In "The Sage of Baltimore" (December 2002 Atlantic), a review of a new biography of the legendary journalist H. L. Mencken, Jonathan Yardley calls Mencken "the greatest of all American journalists," and summarizes his influence in the following way:
No matter where his writing appeared, it was quoted widely, his pungently outspoken ideas debated hotly. Nobody else could make so many people so angry, or make so many others laugh so hard.
Illustration by Douglas B. Jones
Though not without some ambivalence about what Mencken had to say, The Atlantic published several of his controversial writings in the years surrounding World War I.
His irreverent prose made its Atlantic debut in March 1914 in an article called "Newspaper Morals." In nine pages of stinging wit, Mencken called into question the credibility of the entire American press. His opening paragraphs shared what he had gradually come to understand about the typical newspaper over the course of his early days in the business. A newspaper's ultimate goal, he had discovered,
... was to please the crowd, to give a good show; and the way they sat about giving that good show was by first selecting a deserving victim, and then putting him magnificently to the torture. They lightened the dull days of midsummer by pursuing recreant aldermen with bloodhounds and artillery, by muckraking unsanitary milk-dealers, or by denouncing Sunday liquor-selling in suburban parks. Always their first aim was to find a concrete target, to visualize their cause in some definite and defiant opponent. And always their second aim was to shell that opponent until he dropped his arms and took to ignominious flight.
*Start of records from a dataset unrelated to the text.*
(** The loop of the sweep that propagates upwards; it does not set the mutation flag. *)
Fixpoint propagate_loop (fuel : nat) (pbranch : bool) (count : Z) (level : nat) (h : list Z) (matchh : bool) (st : MState) :
    nat * list Z * bool * MState :=
  match fuel with
  | O => (level, h, matchh, st)
  | S fuel =>
      if bit_clear count level then
        let '(matchh, br) := match_step pbranch matchh level h st in
        let st' := {| inner := inner st; matchlevel := matchlevel st; mutated := mutated st; branch := br |} in
        propagate_loop fuel pbranch count (S level) (hash_pair (inner_at st level) h) matchh st'
      else (level, h, matchh, st)
  end.

Fixpoint sweep_loop (fuel : nat) (pbranch : bool) (count : Z) (level : nat) (h : list Z) (matchh : bool) (st : MState) :
    list Z * MState :=
  match fuel with
  | O => (h, st)
  | S fuel =>
      if negb (count =? u32 (1 .<< level)) then
        let br := if pbranch && matchh then branch st ++ [h] else branch st in
        let st := {| inner := inner st; matchlevel := matchlevel st; mutated := mutated st; branch := br |} in
        let count := u32 (count + u32 (1 .<< level)) in
        let '(level, h, matchh, st) := propagate_loop 32 pbranch count (S level) (hash_pair h h) matchh st in
        sweep_loop fuel pbranch count level h matchh st
      else (h, st)
  end.

(** The root, the mutation flag and the branch. *)
Definition MerkleComputation (leaves : list (list Z)) (branchpos : Z) (pbranch : bool) :
    list Z * bool * list (list Z) :=
  if (length leaves =? 0)%nat then (uint256_null, false, [])
  else
    let st := add_leaves pbranch branchpos 0 leaves
      {| inner := replicate 32 uint256_null; matchlevel := -1; mutated := false; branch := [] |} in
    let count := u32 (length leaves) in
    let level := lowest_level 32 count 0 in
    let '(h, st) := sweep_loop 32 pbranch count level (inner_at st level) (matchlevel st =? level) st in
    (h, mutated st, branch st).
(** [CheckBlock] is the header check, the Merkle check and the checks of the contents. *)
Lemma CheckBlock_split (b : CBlock) (st : CValidationState) (params : Params) (pow : bool) :
  fChecked b = false →
  (λ r, r.1) <$> CheckBlock b st params pow true =
  ('(ok, st) ← CheckBlockHeader (header b) st params pow;
   if negb ok then Some (false, st)
   else let '(ok, st) := check_merkle_root b st in
        if negb ok then Some (false, st) else check_contents b st params).
Proof.
  intros Hf. unfold check_contents, CheckBlock. rewrite Hf. cbn [fChecked header vtx].
  destruct (CheckBlockHeader _ _ _ pow) as [[[|] st1]|]; ocbn; cbn [negb]; try reflexivity.
  destruct (check_merkle_root b st1) as [[|] st2]; cbn [negb]; [|reflexivity].
  change (CheckBlockHeader (header b) st2 params false) with (Some (true, st2)). ocbn. cbn [negb].
  assert ({| header := header b; vtx := vtx b; fChecked := false |} = b) as ->.
  { destruct b. cbn in *. by rewrite Hf. }
  destruct (_ || _ || _); [reflexivity|]. destruct (vtx b) as [|cb txs]; [reflexivity|].
  destruct (negb (IsCoinBase cb)); [reflexivity|]. destruct (existsb IsCoinBase txs); [reflexivity|].
  destruct (check_transactions _ _) as [[|] st']; cbn [negb]; [|reflexivity].
  destruct (block_sigops _ _) as [k|]; [|reflexivity]. ocbn. destruct (_ <? _); reflexivity.
Qed.
End Stripped.

(** ** A block's header decides its contents *)

Section Permanence.
Context `{CryptoHash} `{SphHash}.

(** Every message hashed to get the block's Merkle root. *)
Definition block_messages (d : nat) (b : CBlock) : list (list Z) :=
  preimages d (GetHash <$> vtx b) ++ (SerializeTransaction SERIALIZE_TRANSACTION_NO_WITNESS <$> vtx b).

Lemma collision_free_sub (ms ms' : list (list Z)) : collision_free ms' → ms ⊆ ms' → collision_free ms.
Proof. intros Hcf Hs x y Hx Hy. apply Hcf; by apply Hs. Qed.

Lemma GetHash_list_inj (l1 l2 : list CTransaction) :
  Forall tx_ok l1 → Forall tx_ok l2 →
  collision_free ((SerializeTransaction SERIALIZE_TRANSACTION_NO_WITNESS <$> l1) ++
                  (SerializeTransaction SERIALIZE_TRANSACTION_NO_WITNESS <$> l2)) →
  GetHash <$> l1 = GetHash <$> l2 → without_witness <$> l1 = without_witness <$> l2.
Proof.
  revert l2. induction l1 as [|a l1 IH]; intros [|b l2] F1 F2 Hcf E; try done. cbn [fmap list_fmap] in *.
  injection E as Eh E. apply list.Forall_cons in F1 as [Ha F1]. apply list.Forall_cons in F2 as [Hb F2]. f_equal.
  - apply (SerializeTransaction_inj SERIALIZE_TRANSACTION_NO_WITNESS a b Ha Hb); [done|].
    apply Hcf; [| |exact Eh]; set_solver.
  - apply IH; [done..| |done]. eapply collision_free_sub; [exact Hcf|]. intros x. rewrite !elem_of_app, !elem_of_cons. tauto.
Qed.

Lemma check_merkle_root_cases (b : CBlock) (st : CValidationState) :
  let '(ok, st') := check_merkle_root b st in
  if ok then st' = st ∧ BlockMerkleRoot b = (hMerkleRoot (header b), false) else corruptionPossible st' = true.
Proof.
  unfold check_merkle_root. destruct (BlockMerkleRoot b) as [root mut]. case_bool_decide as Hr.
  { unfold DoS. by destruct (mode st). }
  destruct mut; [unfold DoS; by destruct (mode st)|]. split; [done|]. f_equal. destruct (decide (root = hMerkleRoot (header b))); [done|].
  destruct Hr. congruence.
Qed.

Lemma same_root_same_contents (b1 b2 : CBlock) (d : nat) (st : CValidationState) (params : Params) :
  header b2 = header b1 → 1 <= length (vtx b1) <= 2 ^ 31 → 1 <= length (vtx b2) <= 2 ^ 31 →
  is_depth (GetHash <$> vtx b1) d → is_depth (GetHash <$> vtx b2) d →
  Forall tx_ok (vtx b1) → Forall tx_ok (vtx b2) → collision_free (block_messages d b1 ++ block_messages d b2) →
  BlockMerkleRoot b1 = (hMerkleRoot (header b1), false) → BlockMerkleRoot b2 = (hMerkleRoot (header b2), false) →
  check_contents b1 st params = check_contents b2 st params.
Proof.
  intros Hh Hl1 Hl2 Hd1 Hd2 F1 F2 Hcf R1 R2. rewrite Hh in R2.
  assert (∀ l, Forall (λ h, length h = 32%nat) (GetHash <$> l)) as H32.
  { intros l. apply Forall_fmap, list.Forall_forall. intros tx _. apply length_CHash256. }
  assert (GetHash <$> vtx b1 = GetHash <$> vtx b2) as E.
  { apply (ComputeMerkleRoot_inj _ _ d (hMerkleRoot (header b1))); rewrite ?length_fmap; try done; [apply H32..|].
    eapply collision_free_sub; [exact Hcf|]. clear. unfold block_messages. intros x. rewrite !elem_of_app. tauto. }
  apply GetHash_list_inj in E; [|done..|].
  - rewrite <- (check_contents_strip b1), <- (check_contents_strip b2). unfold check_contents, strip_block, with_vtx.
    cbn [header vtx]. by rewrite E, Hh.
  - eapply collision_free_sub; [exact Hcf|]. clear. unfold block_messages. intros x. rewrite !elem_of_app. tauto.
Qed.

Lemma CheckBlock_rejection_is (b1 b2 : CBlock) (d : nat) (st st1 : CValidationState) (params : Params) (pow : bool) :
  fChecked b1 = false → fChecked b2 = false →
  header b2 = header b1 → 1 <= length (vtx b1) <= 2 ^ 31 → 1 <= length (vtx b2) <= 2 ^ 31 →
  is_depth (GetHash <$> vtx b1) d → is_depth (GetHash <$> vtx b2) d →
  Forall tx_ok (vtx b1) → Forall tx_ok (vtx b2) → collision_free (block_messages d b1 ++ block_messages d b2) →
  fst <$> CheckBlock b1 st params pow true = Some (false, st1) → corruptionPossible st1 = false →
  ∃ st2, fst <$> CheckBlock b2 st params pow true = Some (false, st2).
Proof.
  intros Hf1 Hf2 Hh Hl1 Hl2 Hd1 Hd2 F1 F2 Hcf E Hc.
  pose proof (CheckBlock_split b1 st params pow Hf1) as S1. pose proof (CheckBlock_split b2 st params pow Hf2) as S2.
  change (λ r : bool * CValidationState * CBlock, r.1) with (@fst (bool * CValidationState) CBlock) in S1, S2.
  rewrite S2. rewrite S1 in E. clear S1 S2. rewrite Hh.
  destruct (CheckBlockHeader (header b1) st params pow) as [[[|] st']|]; ocbn; [|by eexists|done].
  revert E. ocbn. cbn [negb]. intros E.
  pose proof (check_merkle_root_cases b1 st') as C1. pose proof (check_merkle_root_cases b2 st') as C2.
  destruct (check_merkle_root b1 st') as [[|] s1]; cbn [negb] in E; [|congruence].
  destruct (check_merkle_root b2 st') as [[|] s2]; cbn [negb]; [|by eexists].
  destruct C1 as [-> R1], C2 as [-> R2]. exists st1.
  rewrite <- E. symmetry. by apply (same_root_same_contents b1 b2 d).
Qed.
End Permanence.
Expanding on this argument, Mencken went on to ridicule the simple-mindedness of American newspaper readers. The educated people in a society, he opined, do not believe what they read in the papers, being "too cantankerous for that, too ready with embarrassing strategy of their own." But most readers, he asserted, are uneducated and ready to believe anything that reads like a good story:
It is hard for the plain people to think about a thing, but easy for them to feel. Error, to hold their attention, must be visualized as a villain, and the villain must proceed swiftly to his inevitable retribution. They can understand that process; it is simple, usual, satisfying; it squares with their primitive conception of justice as a form of revenge.... [The average reader] is not at all responsive to purely intellectual argument, even when its theme is his own ultimate benefit.... But he is very responsive to emotional suggestion, particularly when it is crudely and violently made, and it is to this weakness that the newspapers must ever address their endeavors. In brief, they must try to arouse his horror, or indignation, or pity, or simply his lust for slaughter. Once they have done that, they have him safely by the nose. He will follow blindly until his emotion wears out. He will be ready to believe anything, however absurd, so long as he is in his state of psychic tumescence.
Later that same year, Mencken wrote a second, equally provocative Atlantic piece about the larger-than-life German figure Friedrich Nietzsche. Mencken had an obvious affinity with Nietzsche; in describing the German's attitude toward his countrymen, he could have been summarizing his own writings about Americans:
He accused the Germans of stupidity, superstitiousness, and silliness; of a chronic weakness for dodging issues, a fatuous 'barnyard 'and 'green-grazing' contentment; of yielding supinely to the commands and exactions of a clumsy and unintelligent government; of degrading education to the low level of mere cramming and examination-passing: of a congenital inability to understand and absorb the culture of other peoples and particularly the culture of the French; of a boorish bumptiousness and an ignorant, ostrich-like complacency.... German wit had no existence. German cookery was 'a return to nature, that is, to cannibalism.' Germany itself was 'the flatland of Europe.'
As the piece continued, it gradually became a celebration of Germany's rise from "boorish bumptiousness" to fierce military prowess. Mencken's final paragraphs evoked visions of "grave, blond warriors ... afoot for new conquests, a new tearing down, a new building up." To the American people, poised to enter a war with "Teuton," Mencken issued an unsettling warning: "Let us not assume his downfall too lightly: it will take staggering blows to break him. And let us not be alarmed by his possible triumph. What did Rome ever produce to match the Fifth Symphony?"